The independence referendum could be challenged by any member of the public who raises a substantial doubt about the fairness of its outcome, according to a legal expert.
The Referendum Bill, which sets out the rules of next year’s poll, only allows a legal challenge to be brought if there is doubt over the number of ballot papers counted or votes cast.
But under common law, other challenges could be brought for allegations of unauthorised expenditure, voting irregularities, improper conduct by officials, or candidates making false statements about the personal conduct or character of opponents, according to constitutional expert Professor Tom Mullen.
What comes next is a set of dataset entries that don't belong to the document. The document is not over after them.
(** The counters after the updates of one pass, entry by entry. *)
Lemma tallied_ok (p1 p2 : string) (has2 decided winnerIsP1 : bool)
      (fee w1 w2 prize : Z) (sm : list (string * Stats)) :
  smap_ok sm → smap_ok (tallied p1 p2 has2 decided winnerIsP1 fee w1 w2 prize sm).
Proof.
  intros [Hnd Hall]. unfold tallied. split.
  - destruct decided, winnerIsP1, has2; cbv zeta; rewrite ?smap_update_keys; exact Hnd.
  - unfold smap_update.
    destruct decided, winnerIsP1, has2; cbv zeta; rewrite ?List.map_map;
      apply Forall_map; (eapply Forall_impl; [exact Hall |]);
      intros [k s] [Hk (H1 & H2 & H3)]; cbn [fst snd] in *;
      destruct (String.eqb k p1) eqn:Hp1, (String.eqb k p2) eqn:Hp2;
      repeat (cbn [fst snd]; rewrite ?Hp1, ?Hp2);
      (split; [exact Hk |]); unfold stats_ok; simpl; lia.
Qed.

(** A pass counts at most one more match won and one more match lost. *)
Lemma tallied_sums (p1 p2 : string) (has2 decided winnerIsP1 : bool)
      (fee w1 w2 prize : Z) (sm : list (string * Stats)) :
  NoDup (List.map fst sm) →
  (sumZ (fun p => st_matchesWon p.2)
        (tallied p1 p2 has2 decided winnerIsP1 fee w1 w2 prize sm)
   <= sumZ (fun p => st_matchesWon p.2) sm + 1)%Z
  ∧ (sumZ (fun p => st_matchesLost p.2)
          (tallied p1 p2 has2 decided winnerIsP1 fee w1 w2 prize sm)
     <= sumZ (fun p => st_matchesLost p.2) sm + 1)%Z.
Proof.
  intros Hnd. unfold tallied.
  set (sm1 := smap_update p1 (played fee w1 w2) sm).
  set (sm2 := if has2 then smap_update p2 (played fee w2 w1) sm1 else sm1).
  assert (Hnd2 : NoDup (List.map fst sm2)).
  { unfold sm2, sm1. destruct has2; rewrite ?smap_update_keys; exact Hnd. }
  assert (Hw2 : sumZ (fun p => st_matchesWon p.2) sm2
                = sumZ (fun p => st_matchesWon p.2) sm
                ∧ sumZ (fun p => st_matchesLost p.2) sm2
                  = sumZ (fun p => st_matchesLost p.2) sm).
  { unfold sm2, sm1. destruct has2;
      rewrite ?(sumZ_update_same st_matchesWon), ?(sumZ_update_same st_matchesLost)
        by reflexivity; auto. }
  destruct Hw2 as [Hw2 Hl2]. rewrite <- Hw2, <- Hl2. cbv zeta.
  assert (Hnd1 : ∀ f, NoDup (List.map fst (smap_update p1 f sm2)))
    by (intros f; rewrite smap_update_keys; exact Hnd2).
  destruct decided; [| lia].
  destruct winnerIsP1, has2;
    rewrite ?(sumZ_update_same st_matchesWon _ lostMatch),
            ?(sumZ_update_same st_matchesLost _ (wonMatch prize)) by reflexivity.
  - pose proof (sumZ_update st_matchesWon p1 (wonMatch prize) 1 sm2 Hnd2
                  ltac:(lia) ltac:(reflexivity)).
    pose proof (sumZ_update st_matchesLost p2 lostMatch 1 _ (Hnd1 (wonMatch prize))
                  ltac:(lia) ltac:(reflexivity)) as Hl.
    rewrite (sumZ_update_same st_matchesLost p1 (wonMatch prize)) in Hl by reflexivity.
    lia.
  - pose proof (sumZ_update st_matchesWon p1 (wonMatch prize) 1 sm2 Hnd2
                  ltac:(lia) ltac:(reflexivity)).
    lia.
  - pose proof (sumZ_update st_matchesLost p1 lostMatch 1 sm2 Hnd2
                  ltac:(lia) ltac:(reflexivity)).
    pose proof (sumZ_update st_matchesWon p2 (wonMatch prize) 1 _ (Hnd1 lostMatch)
                  ltac:(lia) ltac:(reflexivity)) as Hw.
    rewrite (sumZ_update_same st_matchesWon p1 lostMatch) in Hw by reflexivity.
    lia.
  - pose proof (sumZ_update st_matchesLost p1 lostMatch 1 sm2 Hnd2
                  ltac:(lia) ltac:(reflexivity)).
    lia.
Qed.
(** * DeepRacer reward functions: a shallow embedding of carthing.py and
    carthing2.py

    Both source files compute a scalar reward from a telemetry dictionary.
    The embedding follows the source function by function.

    Numbers.  Python floats are idealised as real numbers ([R]): there is no
    rounding, no NaN and no infinity except the explicit [float("inf")] that
    [get_distance_list] starts from, which is modelled by [Py.PosInf].
    Python ints are [Z].

    Effects.  Python code can raise ([KeyError] on a missing dictionary key,
    [ZeroDivisionError] on [/] and [%], [IndexError] on list indexing) and
    reads and writes module-level variables.  Both are modelled by one state
    and exception monad [Py.M S], where [S] is the record of the module's
    global variables. *)

From Stdlib Require Import Reals Lra Lia ZArith List.
From stdpp Require Import gmap strings list.

Open Scope R_scope.

(* ===================================================================== *)
(** * The Python fragment used by the two modules                          *)
(* ===================================================================== *)

Module Py.

(** The exceptions the code can raise. *)
Inductive exn : Type :=
  | KeyError (k : string)
  | ZeroDivisionError
  | IndexError.

Inductive result (A : Type) : Type :=
  | Ok (a : A)
  | Raise (e : exn).
Arguments Ok {A} a.
Arguments Raise {A} e.

(** A computation takes the module globals and gives a result together with
    the globals it leaves behind (a write made before an exception stays). *)
Definition M (S A : Type) : Type := S -> result A * S.

Definition ret {S A} (a : A) : M S A := fun s => (Ok a, s).

Definition bind {S A B} (c : M S A) (k : A -> M S B) : M S B :=
  fun s =>
    match c s with
    | (Ok a, s') => k a s'
    | (Raise e, s') => (Raise e, s')
    end.

Definition raise {S A} (e : exn) : M S A := fun s => (Raise e, s).

(** Read a module-level variable. *)
Definition gets {S A} (f : S -> A) : M S A := fun s => (Ok (f s), s).

(** Assign to a module-level variable declared [global]. *)
Definition modify {S} (f : S -> S) : M S unit := fun s => (Ok tt, f s).

Declare Scope py_scope.
Delimit Scope py_scope with py.
Notation "x <- c ;; k" := (bind c (fun x => k))
  (at level 100, c at next level, right associativity) : py_scope.

(** ** Values and dictionaries *)

(** The telemetry values are floats and booleans.  A Python bool is an int:
    it counts as 1 or 0 in arithmetic, and a number is true when non-zero. *)
Inductive value : Type :=
  | VFloat (r : R)
  | VBool (b : bool).

Definition num (v : value) : R :=
  match v with
  | VFloat r => r
  | VBool true => 1
  | VBool false => 0
  end.

Definition truthy (v : value) : bool :=
  match v with
  | VFloat r => if Req_dec_T r 0 then false else true
  | VBool b => b
  end.

(** [d[k]]: raises [KeyError] when the key is absent. *)
Definition py_item {S} (d : gmap string value) (k : string) : M S value :=
  match d !! k with
  | Some v => ret v
  | None => raise (KeyError k)
  end.

(** [d[k]] used as a number. *)
Definition py_num {S} (d : gmap string value) (k : string) : M S R :=
  bind (py_item d k) (fun v => ret (num v)).

(** ** Arithmetic *)

(** [a / b] on floats. *)
Definition py_div {S} (a b : R) : M S R :=
  if Req_dec_T b 0 then raise ZeroDivisionError else ret (a / b).

(** [a % b] on floats: [a - floor(a / b) * b], the sign of the divisor. *)
Definition py_fmod {S} (a b : R) : M S R :=
  if Req_dec_T b 0 then raise ZeroDivisionError
  else ret (a - IZR (Int_part (a / b)) * b).

(** [a % b] on ints. *)
Definition py_imod {S} (a b : Z) : M S Z :=
  if Z.eq_dec b 0%Z then raise ZeroDivisionError else ret (a mod b)%Z.

(** [max(a, b)] keeps its first argument unless the second is larger;
    [min(a, b)] keeps its first argument unless the second is smaller. *)
Definition py_max (a b : R) : R := if Rlt_dec a b then b else a.
Definition py_min (a b : R) : R := if Rlt_dec b a then b else a.

(** [int(r)]: truncation towards zero. *)
Definition py_int (r : R) : Z :=
  if Rlt_dec r 0 then (- Int_part (- r))%Z else Int_part r.

(** [range(a, b)]. *)
Definition py_range (a b : Z) : list Z :=
  map (fun k => (a + Z.of_nat k)%Z) (seq 0 (Z.to_nat (b - a))).

(** [enumerate(l)]. *)
Fixpoint enumerate_from {A} (i : Z) (l : list A) : list (Z * A) :=
  match l with
  | [] => []
  | a :: l' => (i, a) :: enumerate_from (i + 1) l'
  end.
Definition py_enumerate {A} (l : list A) : list (Z * A) := enumerate_from 0 l.

(** [l[i]]: a negative index counts from the end; out of range raises. *)
Definition py_index {S A} (l : list A) (i : Z) : M S A :=
  let n := Z.of_nat (length l) in
  let j := if Z_lt_dec i 0%Z then (n + i)%Z else i in
  if Z_lt_dec j 0%Z then raise IndexError
  else match l !! Z.to_nat j with
       | Some a => ret a
       | None => raise IndexError
       end.

(** ** The [math] module *)

Definition math_pi : R := PI.
Definition math_sqrt (x : R) : R := sqrt x.
Definition math_degrees (x : R) : R := x * (180 / math_pi).
Definition math_radians (x : R) : R := x * (math_pi / 180).

(** [math.atan2(y, x)]: the angle of the point [(x, y)], in [-pi, pi]. *)
Definition math_atan2 (y x : R) : R :=
  if Rlt_dec 0 x then atan (y / x)
  else if Rlt_dec x 0 then
    if Rle_dec 0 y then atan (y / x) + PI else atan (y / x) - PI
  else if Rlt_dec 0 y then PI / 2
  else if Rlt_dec y 0 then - PI / 2
  else 0.

(** ** [float("inf")] *)

Inductive ext : Type :=
  | Fin (r : R)
  | PosInf.

(** [d < m] for a float [d] and a possibly infinite [m]. *)
Definition lt_ext (d : R) (m : ext) : bool :=
  match m with
  | PosInf => true
  | Fin r => if Rlt_dec d r then true else false
  end.

(** A point [[x, y]]. *)
Definition point : Type := R * R.

(** ** Outcomes of a run *)

(** [returns c s Q]: from globals [s] the computation returns normally with
    a value and final globals satisfying [Q]. *)
Definition returns {S A} (c : M S A) (s : S) (Q : A -> S -> Prop) : Prop :=
  match c s with
  | (Ok a, s') => Q a s'
  | (Raise _, _) => False
  end.

(** [raises c s e]: from globals [s] the computation raises [e]. *)
Definition raises {S A} (c : M S A) (s : S) (e : exn) : Prop :=
  fst (c s) = Raise e.

(** [fails c s]: the computation raises some exception. *)
Definition fails {S A} (c : M S A) (s : S) : Prop :=
  exists e, raises c s e.

End Py.

Import Py.
Open Scope py_scope.

(* ===================================================================== *)
(** * carthing.py: the additive variant                                    *)
(* ===================================================================== *)

Module Carthing.

(** The module-level variables. *)
Record globals : Type := Globals {
  reward_max : R;
  reward_min : R;
  last_progress : R
}.

(** The module as loaded: [reward_max = 5.0], [reward_min = 0.001],
    [last_progress = 0]. *)
Definition loaded : globals :=
  {| reward_max := 5.0; reward_min := 0.001; last_progress := 0 |}.

Definition set_last_progress (v : R) (g : globals) : globals :=
  {| reward_max := reward_max g; reward_min := reward_min g;
     last_progress := v |}.

Abbreviation M := (Py.M globals).

(** A waypoint [[x, y, speed]]. *)
Record waypoint : Type := WP { wp_x : R; wp_y : R; wp_speed : R }.

Definition xy (w : waypoint) : point := (wp_x w, wp_y w).

Definition get_distance (coor1 coor2 : point) : R :=
  math_sqrt
    ((fst coor1 - fst coor2) * (fst coor1 - fst coor2)
     + (snd coor1 - snd coor2) * (snd coor1 - snd coor2)).

Definition get_difference_degrees (angle1 angle2 : R) : M R :=
  diff <- py_fmod (angle1 - angle2) (2.0 * math_pi);;
  let diff := if Rge_dec diff math_pi then diff - 2.0 * math_pi else diff in
  ret (math_degrees diff).

(** One iteration of the loop of [get_distance_list]; the loop variables
    are [(dist_list, min_dist, min_idx)]. *)
Definition scan_step (car : point) (st : list R * ext * Z)
    (iw : Z * waypoint) : list R * ext * Z :=
  let '(dist_list, min_dist, min_idx) := st in
  let '(i, waypoint) := iw in
  let dist := get_distance car (xy waypoint) in
  let '(min_dist, min_idx) :=
    if lt_ext dist min_dist then (Fin dist, i) else (min_dist, min_idx) in
  (dist_list ++ [dist], min_dist, min_idx).

Definition get_distance_list (car : point) (waypoints : list waypoint)
    : list R * ext * Z * Z :=
  let '(dist_list, min_dist, min_idx) :=
    fold_left (scan_step car) (py_enumerate waypoints) ([], PosInf, (-1)%Z) in
  (dist_list, min_dist, min_idx, Z.of_nat (length waypoints)).

(** The [for i in range(...)] loop of [draw_ray] over the remaining
    offsets; returning early is the [break]. *)
Fixpoint ray_loop (dist_list : list R) (min_idx length : Z) (target_dist : R)
    (offsets : list Z) (target_idx : Z) : M Z :=
  match offsets with
  | [] => ret target_idx
  | i :: rest =>
      index <- py_imod (min_idx + i) length;;
      let target_idx := index in
      d <- py_index dist_list index;;
      if Rge_dec d target_dist then ret target_idx
      else ray_loop dist_list min_idx length target_dist rest target_idx
  end.

Definition draw_ray (params : gmap string value) (waypoints : list waypoint)
    (sight : R) : M (Z * Z) :=
  x <- py_num params "x";;
  y <- py_num params "y";;
  let car := (x, y) in
  track_width <- py_num params "track_width";;
  let target_dist := track_width * sight in
  let '(dist_list, _, min_idx, length) := get_distance_list car waypoints in
  let target_idx := min_idx in
  target_idx <-
    ray_loop dist_list min_idx length target_dist
      (py_range 5 (py_int (IZR length * 0.1))) target_idx;;
  ret (target_idx, min_idx).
Anyone who can demonstrate that they are acting in the general public interest could bring a challenge, although the likelihood of success is remote unless they can demonstrate there has been a substantial breach of the rules, he said.
Prof Mullen, from Glasgow University’s school of law, made the comments before he gives evidence before Holyrood’s Referendum Bill Committee.
In a submission before his appearance, he said: “Apart from the integrity of the count itself, there might conceivably be concerns about the conduct of the election campaign, for example, breaches of the rules on donations and expenditure rules or irregularities in relation to voting.
“Election petitions in parliamentary elections have been brought on a variety of grounds including the incurring of unauthorised election expenditure, improper conduct of the election by officials and a candidate’s making false statements in relation to another candidate’s personal character or conduct.
“Although, in theory, a person might bring a challenge on the grounds that there had been such widespread irregularities as to call into question the fairness of the outcome, the likelihood of a successful challenge is remote. A few isolated examples of unauthorised expenditure or minor irregularities at a few polling stations would not suffice.
“There would have to be something so substantial as to raise genuine doubts about the fairness of the outcome, in order to persuade the court to intervene.”
Until recently, petitioners had to demonstrate they had a sufficient stake in the outcome of legal proceedings to qualify for a judicial review, known as “standing”, which limited the range of people who could legally complain.
But two recent Supreme Court decisions on asbestos compensation and the Aberdeen bypass has reformulated the test for standing, according to Prof Mullen.
“The person raising the petition must have sufficient interest in the matter to which the application for judicial review relates but this is to be broadly interpreted and does not necessarily mean that the person must have a greater interest than any other person,” he said.
“The dicta in both cases made clear that, in appropriate cases, a petitioner can represent the general public interest. Accordingly, whilst both the official campaigns would clearly have sufficient interest to challenge the outcome, a broader range of individuals and groups might also have standing.”